「相棒」「ドクターX」…人気シリーズの裏には“意外なモデル”が

「相棒」「ドクターX」…人気シリーズの裏には“意外なモデル”が

【テレビが10倍面白くなるコラム】

 民放の連続ドラマは来週に多くが最終回となるが、秋クールはシリーズものが並び、いずれも好評・好調だった。なんといっても、「ドクターX~外科医・大門未知子~」(テレビ朝日系)の強さが際立っている。2年ぶりのシーズン6は、平均視聴率20%を上回ることができなくなってきたが、NHKの朝ドラを別にすれば、今年のドラマ最高視聴率は確定した。

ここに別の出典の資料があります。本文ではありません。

(* ===== verification/Mem.v ===== *)
(** * Physical memory and the byte routines of kernel/string.c

    Memory is a total function from addresses to bytes (integers in
    [0, 256)); words are little-endian.  The routines of string.c are the C
    loops, with the remaining count as the structurally decreasing argument. *)
From S2P Require Import Prelude.
Open Scope Z_scope.

Abbreviation mem := (Z → Z).

(** ** Loads and stores *)

Definition store8 (m : mem) (a v : Z) : mem := λ x, if x =? a then u8 v else m x.

Fixpoint load_le (m : mem) (a : Z) (n : nat) : Z :=
  match n with
  | O => 0
  | S n' => m a + 256 * load_le m (a + 1) n'
  end.

Fixpoint store_le (m : mem) (a : Z) (n : nat) (v : Z) : mem :=
  match n with
  | O => m
  | S n' => store8 (store_le m (a + 1) n' (v / 256)) a v
  end.

Definition load64 (m : mem) (a : Z) : Z := load_le m a 8.
Definition store64 (m : mem) (a v : Z) : mem := store_le m a 8 v.

(** The bytes at [a, a+n). *)
Fixpoint load_bytes (m : mem) (a : Z) (n : nat) : list Z :=
  match n with
  | O => []
  | S n' => m a :: load_bytes m (a + 1) n'
  end.

Fixpoint store_bytes (m : mem) (a : Z) (bs : list Z) : mem :=
  match bs with
  | [] => m
  | b :: bs' => store_bytes (store8 m a b) (a + 1) bs'
  end.

Definition byte_mem (m : mem) : Prop := ∀ a, 0 ≤ m a < 256.

(** ** kernel/string.c *)

(** [for(i = 0; i < n; i++) cdst[i] = c;], [k] iterations left. *)
Fixpoint memset_loop (m : mem) (dst c i : Z) (k : nat) : mem :=
  match k with
  | O => m
  | S k' => memset_loop (store8 m (dst + i) c) dst c (i + 1) k'
  end.
(** Acquire followed by release, on a lock nobody holds, succeeds, gives
    the lock back unheld under its name, and restores the CPU's nesting depth
    and interrupt state; while the lock is held, interrupts are off and a
    second acquire by the same CPU panics. *)
Theorem acquire_release_restores (me fuel : nat) (c : cpu) (lk : spinlock) :
  locked lk = 0 → 0 ≤ noff c → (0 < noff c → sie c = false) →
  ∃ c1 lk1 c2,
    acquire_cpu me (S fuel) (c, lk) = Ok tt (c1, lk1) ∧
    holding me lk1 = true ∧ sie c1 = false ∧
    acquire_cpu me (S fuel) (c1, lk1) = Panic "acquire" ∧
    release_cpu me (c1, lk1) = Ok tt (c2, Spinlock 0 (lname lk) None) ∧
    noff c2 = noff c ∧ sie c2 = sie c.
Proof.
  intros Hl Hn Hs. destruct c as [n i b], lk as [v nm h]; simpl in *; subst v.
  eexists _, _, _. split_and!.
  - unfold acquire_cpu. erewrite bind_ok by (apply lift_ok, push_off_ok). reflexivity.
  - unfold holding. simpl. by rewrite bool_decide_eq_true.
  - reflexivity.
  - unfold acquire_cpu. erewrite bind_ok by (apply lift_ok, push_off_ok).
    munfold. simpl. unfold holding. simpl. by rewrite bool_decide_eq_true_2.
  - unfold release_cpu. munfold. simpl. unfold holding. simpl.
    rewrite bool_decide_eq_true_2 by done. simpl. unfold lift. simpl.
    rewrite pop_off_ok; simpl; [reflexivity|done|lia].
  - simpl. lia.
  - simpl. unfold ctrue, intr_get. simpl. destruct (n =? 0) eqn:E.
    + replace (n + 1 =? 1) with true by lia. by destruct b.
    + replace (n + 1 =? 1) with false by lia. by rewrite Hs by lia.
Qed.

Lemma acquire_release_restores_witness :
  ∃ c1 lk1 c2, acquire_cpu 2 1 (Cpu 0 0 true, Spinlock 0 "pipe" None) = Ok tt (c1, lk1) ∧
    release_cpu 2 (c1, lk1) = Ok tt (c2, Spinlock 0 "pipe" None) ∧ sie c2 = true.
Proof.
  destruct (acquire_release_restores 2 0 (Cpu 0 0 true) (Spinlock 0 "pipe" None))
    as (c1 & lk1 & c2 & H1 & _ & _ & _ & H2 & _ & H3); [done|simpl; lia|simpl; lia|].
  exists c1, lk1, c2. split_and!; [exact H1|exact H2|exact H3].
Defined.
(* ===== verification/Vm.v ===== *)
(** * Page tables and user memory: kernel/vm.c

    Page tables live in physical memory: a page-table page is 512 little-endian
    words, and every function below reads and writes those words where vm.c
    does.  The state is that of the page allocator.  Kernel buffers passed to
    copyout and filled by copyin are byte lists. *)
From S2P Require Import Prelude Mem Spinlock Riscv Kalloc.
Open Scope Z_scope.

Definition ldram (a : Z) : M kmem Z := gets (λ s, load64 (kram s) a).
Definition stram (a v : Z) : M kmem unit := modify (set_ram (λ m, store64 m a v)).

Section vm.
Context `{KernelImage}.

(** One turn of the loop of walk at [level]: the next page-table page, or
    [None] where walk returns 0. *)
Definition walk_step (va : Z) (alloc : bool) (level pagetable : Z) : M kmem (option Z) :=
  let pte := pagetable + 8 * PX level va in
  v ← ldram pte;
  if ctrue (Z.land v PTE_V) then mret (Some (PTE2PA v))
  else if negb alloc then mret None
  else
    pt ← kalloc;
    if pt =? 0 then mret None
    else
      modify (set_ram (λ m, memset m pt 0 PGSIZE));;
      stram pte (Z.lor (PA2PTE pt) PTE_V);;
      mret (Some pt).

Fixpoint walk_levels (va : Z) (alloc : bool) (levels : list Z) (pagetable : Z)
    : M kmem (option Z) :=
  match levels with
  | [] => mret (Some pagetable)
  | level :: levels' =>
      r ← walk_step va alloc level pagetable;
      match r with
      | Some pt => walk_levels va alloc levels' pt
      | None => mret None
      end
  end.
Definition freeproc (i : Z) : M kern unit :=
  p ← gets (procp i);
  (if ctrue (p_trapframe p) then lift mem_l (kfree (p_trapframe p)) else mret tt);;
  modify (upd_proc i (set_p_trapframe 0));;
  (if ctrue (p_pagetable p) then proc_freepagetable (p_pagetable p) (p_sz p) else mret tt);;
  modify (upd_proc i (λ p,
    set_p_state UNUSED (set_p_xstate 0 (set_p_killed 0 (set_p_chan chan0 (set_p_name String.EmptyString
      (set_p_parent NULLP (set_p_pid 0 (set_p_sz 0 (set_p_pagetable 0 p)))))))))).

(** The slot found is returned with its lock held; [forkret] is the address
    of that function. *)
Definition allocproc (forkret : Z) : M kern Z :=
  r ← for_procs (λ i,
    lock_acquire (lock_of i);;
    p ← gets (procp i);
    if decide (p_state p = UNUSED) then mret (Some i)
    else lock_release (lock_of i);; mret None);
  match r with
  | None => mret NULLP
  | Some i =>
      pid ← allocpid;
      modify (upd_proc i (λ p, set_p_state USED (set_p_pid pid p)));;
      tf ← lift mem_l kalloc;
      modify (upd_proc i (set_p_trapframe tf));;
      if tf =? 0 then freeproc i;; lock_release (lock_of i);; mret NULLP else
      pagetable ← proc_pagetable i;
      modify (upd_proc i (set_p_pagetable pagetable));;
      if pagetable =? 0 then freeproc i;; lock_release (lock_of i);; mret NULLP else
      modify (upd_proc i (λ p, set_p_context (forkret, p_kstack p + PGSIZE) p));;
      mret i
  end.

(** [n] is an int, added to the uint64 size. *)
Definition growproc (n : Z) : M kern Z :=
  i ← myproc;
  p ← gets (procp i);
  if n >? 0 then
    sz ← lift mem_l (uvmalloc (p_pagetable p) (p_sz p) (u64 (p_sz p + n)) PTE_W);
    if sz =? 0 then mret (-1) else
    modify (upd_proc i (set_p_sz sz));; mret 0
  else if n <? 0 then
    sz ← lift mem_l (uvmdealloc (p_pagetable p) (p_sz p) (u64 (p_sz p + n)));
    modify (upd_proc i (set_p_sz sz));; mret 0
  else modify (upd_proc i (set_p_sz (p_sz p)));; mret 0.
End proc.

(** ** Scheduling *)

(** The test of scheduler() on CPU [c]: [cpu_mask] is compared with the CPU's
    number, -1 allows every CPU. *)
Definition sched_ok (c : Z) (p : proc) : bool :=
  bool_decide (p_state p = RUNNABLE) && ((p_cpu_mask p =? -1) || (p_cpu_mask p =? c)).

(** The body of scheduler()'s loop up to swtch(): with p->lock just acquired. *)
Definition sched_in (i : Z) (s : kern) : kern :=
  set_k_me i (upd_proc i (set_p_state RUNNING) s).
(* ===== verification/Sleeplock.v ===== *)
(** * Sleep locks: kernel/sleeplock.c

    A sleep lock is anywhere in the state, given by a lens, with the channel that
    stands for its address.  The lemmas are about the operations that do not
    have to wait; waiting is sleep() of Proc.v. *)
From stdpp Require Import gmap.
From S2P Require Import Prelude Mem Spinlock Riscv Kalloc Vm Proc Kstate.
Open Scope Z_scope.

(** lk->lk *)
Definition lk_l (l : lens kst sleeplock) : lens kst bool :=
  Lens (λ s, sl_lk (lget l s)) (λ b s, lset l (set_sl_lk b (lget l s)) s).

Definition initsleeplock (l : lens kst sleeplock) : M kst unit :=
  modify (lset l (Sleeplock 0 false 0)).

Definition releasesleep (l : lens kst sleeplock) (c : chan) : M kst unit :=
  lock_acquire (lk_l l);;
  modify (λ s, lset l (set_sl_pid 0 (set_sl_locked 0 (lget l s))) s);;
  kcall (wakeup c);;
  lock_release (lk_l l).

Definition holdingsleep (l : lens kst sleeplock) : M kst bool :=
  lock_acquire (lk_l l);;
  k ← gets (lget l);
  i ← kcall myproc;
  p ← kcall (gets (procp i));
  lock_release (lk_l l);;
  mret (ctrue (sl_locked k) && (sl_pid k =? p_pid p)).

Section view.
Context `{!KernelView kst} `{!WaitBound}.

(** One turn of [while (lk->locked) sleep(lk, &lk->lk)]. *)
Definition sleep_turn (l : lens kst sleeplock) (c : chan) (_ : unit) : M kst (unit + unit) :=
  k ← gets (lget l);
  if ctrue (sl_locked k) then sleep c (lk_l l);; mret (inl tt) else mret (inr tt).

Definition acquiresleep (l : lens kst sleeplock) (c : chan) : M kst unit :=
  lock_acquire (lk_l l);;
  loop wait_bound (sleep_turn l c) tt;;
  i ← kcall myproc;
  p ← kcall (gets (procp i));
  modify (λ s, lset l (set_sl_pid (p_pid p) (set_sl_locked 1 (lget l s))) s);;
  lock_release (lk_l l).
End view.

(** ** Lemmas *)

(** The pid of the running process. *)
Definition mypid (s : kst) : Z := p_pid (procp (k_me (s_kern s)) (s_kern s)).

Section lemmas.
Context (l : lens kst sleeplock) `{!SideLens l}.

#[export] Instance lk_side : SideLens (lk_l l).
Proof.
  constructor; intros; unfold lk_l; cbn [lget lset].
  - by rewrite (sl_get_set (l := l)).
  - by rewrite (sl_get_set (l := l)), (sl_set_set (l := l)).
  - by rewrite (sl_kv (l := l)).
  - by rewrite (kv_sl (l := l)).
  - by rewrite (sl_kv (l := l)), (sl_comm (l := l)).
Qed.

(** The lock with its spin lock held, and the CPU's nesting depth raised. *)
Lemma lk_acquire s : sl_lk (lget l s) = false →
  lock_acquire (lk_l l) s = Ok tt (lset kv (noff_by 1 (s_kern s)) (lset l (set_sl_lk true (lget l s)) s)).
Proof. intros H. by rewrite (lock_acquire_side (lk_l l) s). Qed.

(** Giving it back, from a state in which the process layer is [k] and the lock [x]. *)
Lemma lk_release k x s : sl_lk x = true →
  lock_release (lk_l l) (lset kv k (lset l x s)) =
    Ok tt (lset kv (noff_by (-1) k) (lset l (set_sl_lk false x) s)).
Proof.
  intros H. rewrite (lock_release_side (lk_l l)); unfold lk_l; cbn [lget lset].
  - rewrite (sl_kv (l := l)), (sl_get_set (l := l)). rewrite (sl_comm (l := l)), (sl_set_set (l := l)). by rewrite kv_set_set.
  - by rewrite (sl_kv (l := l)), (sl_get_set (l := l)).
Qed.

Lemma kframe_noff d k k' : kframe (noff_by d k) k' → kframe k (noff_by (-d) k').
Proof.
  intros [E L P]. constructor; [|done|].
  - rewrite E. clear. generalize (k_procs k'). intros ps. destruct k. unfold noff_by, set_k_noff, set_k_procs. cbn.
    f_equal. lia.
  - intros i Hi. destruct (P i Hi) as [H|(H1 & H2 & H3)]; [by left|]. right. done.
Qed.

Lemma releasesleep_spec c s :
  table_ok (s_kern s) → sl_lk (lget l s) = false →
  ∃ k', kframe (s_kern s) k' ∧
    releasesleep l c s = Ok tt (lset kv k' (lset l (Sleeplock 0 false 0) s)).
Proof.
  intros Hok Hlk. unfold releasesleep. rewrite (bind_ok _ _ _ _ _ (lk_acquire s Hlk)).
  erewrite bind_ok by reflexivity. rewrite (sl_kv (l := l)), (sl_get_set (l := l)), (sl_comm (l := l)), (sl_set_set (l := l)).
  destruct (wakeup_frame c (noff_by 1 (s_kern s))) as (k1 & Hw & Hf); [by apply (table_ok_ext (s_kern s))|].
  exists (noff_by (-1) k1). split; [by apply (kframe_noff 1)|].
  erewrite bind_ok by (apply kcall_ok; rewrite kv_get_set; exact Hw). rewrite kv_set_set.
  by rewrite lk_release.
Qed.

Lemma holdingsleep_spec s : sl_lk (lget l s) = false →
  holdingsleep l s = Ok (ctrue (sl_locked (lget l s)) && (sl_pid (lget l s) =? mypid s)) (lset l (lget l s) s).
Proof.
  intros Hlk. unfold holdingsleep. rewrite (bind_ok _ _ _ _ _ (lk_acquire s Hlk)).
  erewrite bind_ok by reflexivity. rewrite (sl_kv (l := l)), (sl_get_set (l := l)).
  erewrite bind_ok by (by apply kcall_ok). rewrite kv_set_get.
  erewrite bind_ok by (by apply kcall_ok). rewrite kv_set_get, kv_get_set.
  erewrite bind_ok by (by apply lk_release).
  rewrite noff_back. unfold mret, M_ret. f_equal.
  replace (set_sl_lk false (set_sl_lk true (lget l s))) with (lget l s)
    by (destruct (lget l s); simpl in Hlk; by subst). change (s_kern s) with (lget kv s).
  rewrite <- (sl_comm (l := l)), kv_set_get. done.
Qed.

Context `{!KernelView kst} `{!WaitBound}.

Lemma acquiresleep_spec c s : (0 < wait_bound)%nat → sl_lk (lget l s) = false → sl_locked (lget l s) = 0 →
  acquiresleep l c s = Ok tt (lset l (Sleeplock 1 false (mypid s)) s).
Proof.
  intros Hb Hlk Hl. unfold acquiresleep. rewrite (bind_ok _ _ _ _ _ (lk_acquire s Hlk)).
  set (s1 := lset kv _ _). assert (loop wait_bound (sleep_turn l c) tt s1 = Ok tt s1) as Hw.
  { destruct wait_bound; [lia|]. cbn [loop]. unfold sleep_turn. rewrite bind_assoc. erewrite bind_ok by reflexivity.
    unfold s1. rewrite (sl_kv (l := l)), (sl_get_set (l := l)). simpl sl_locked. by rewrite Hl. }
  rewrite (bind_ok _ _ _ _ _ Hw). unfold s1. clear Hw s1.
  erewrite bind_ok by (by apply kcall_ok). rewrite kv_set_get.
  erewrite bind_ok by (by apply kcall_ok). rewrite kv_set_get, kv_get_set.
  erewrite bind_ok by reflexivity. rewrite (sl_kv (l := l)), (sl_get_set (l := l)), (sl_comm (l := l)), (sl_set_set (l := l)).
  rewrite lk_release by done. rewrite noff_back. f_equal. change (s_kern s) with (lget kv s).
  rewrite <- (sl_comm (l := l)), kv_set_get. done.
Qed.
End lemmas.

 同じテレ朝系の「相棒」はシーズン18と20年目突入で、視聴率15%前後と手堅い。やはりテレ朝系の「科捜研の女」のシーズン19は通年放送となり、視聴率11~14%と健闘している。

 テレ朝にはシーズン2の「おっさんずラブ―in the sky―」、12年ぶりシーズン3の「時効警察はじめました」もあり、深夜帯ながらゴールデンタイムのドラマを抜く人気だ。

 フジテレビ系の「まだ結婚できない男」は主人公の13年後という設定の続編で、視聴率は10%近い。テレビ東京系「孤独のグルメ」は、毎回「今回で終わり」と言いながら、シーズン8まで続いている。TBS系の「グランメゾン東京」も、木村拓哉のコスプレドラマシリーズと見れば23作目で、12%台とまずまずである。

「シリーズものは固定ファンが付いているので、数字(視聴率)が計算でき、スタッフや俳優は制作の勘どころがわかっているし、セットもそのまま使えます。スポンサーも付きやすい。テレビ局にしてみれば、ドラマをシリーズ化して当てたらウハウハですよ」(テレビ誌編集幹部)

 ドラマが人気シリーズになるかどうかは主人公の魅力にかかっている。それを生み出すのが脚本家で、ドクターXの中園ミホは「私、失敗しないので」が決めゼリフの大門未知子の一匹狼キャラは、ロンドンオリンピック女子柔道で金メダルを取った松本薫が、試合後に「私、ミスはしないので」と言い切ったのを見て思いついたと話している。

 相棒の杉下右京の生みの親の輿水泰弘は、切れ者すぎて嫌われる慇懃無礼なキャラはシャーロック・ホームズやエルキュール・ポアロ、ネチネチと犯人を追いつめ、回りくどい物言いは刑事コロンボからヒントを得たという。

 杉下右京役は企画段階から水谷豊に決まっていて、大門未知子役も米倉以外にはちょっと思いつかない。印象的な主人公をいかにもそれらしい役者が演じたときに、ヒットシリーズは生まれるということだ。天海祐希の「緊急取調室」(テレ朝系)、長澤まさみの「コンフィデンスマンJP」(フジ系)、上野樹里の「監察医 朝顔」(同)などは、長寿シリーズが期待できそう。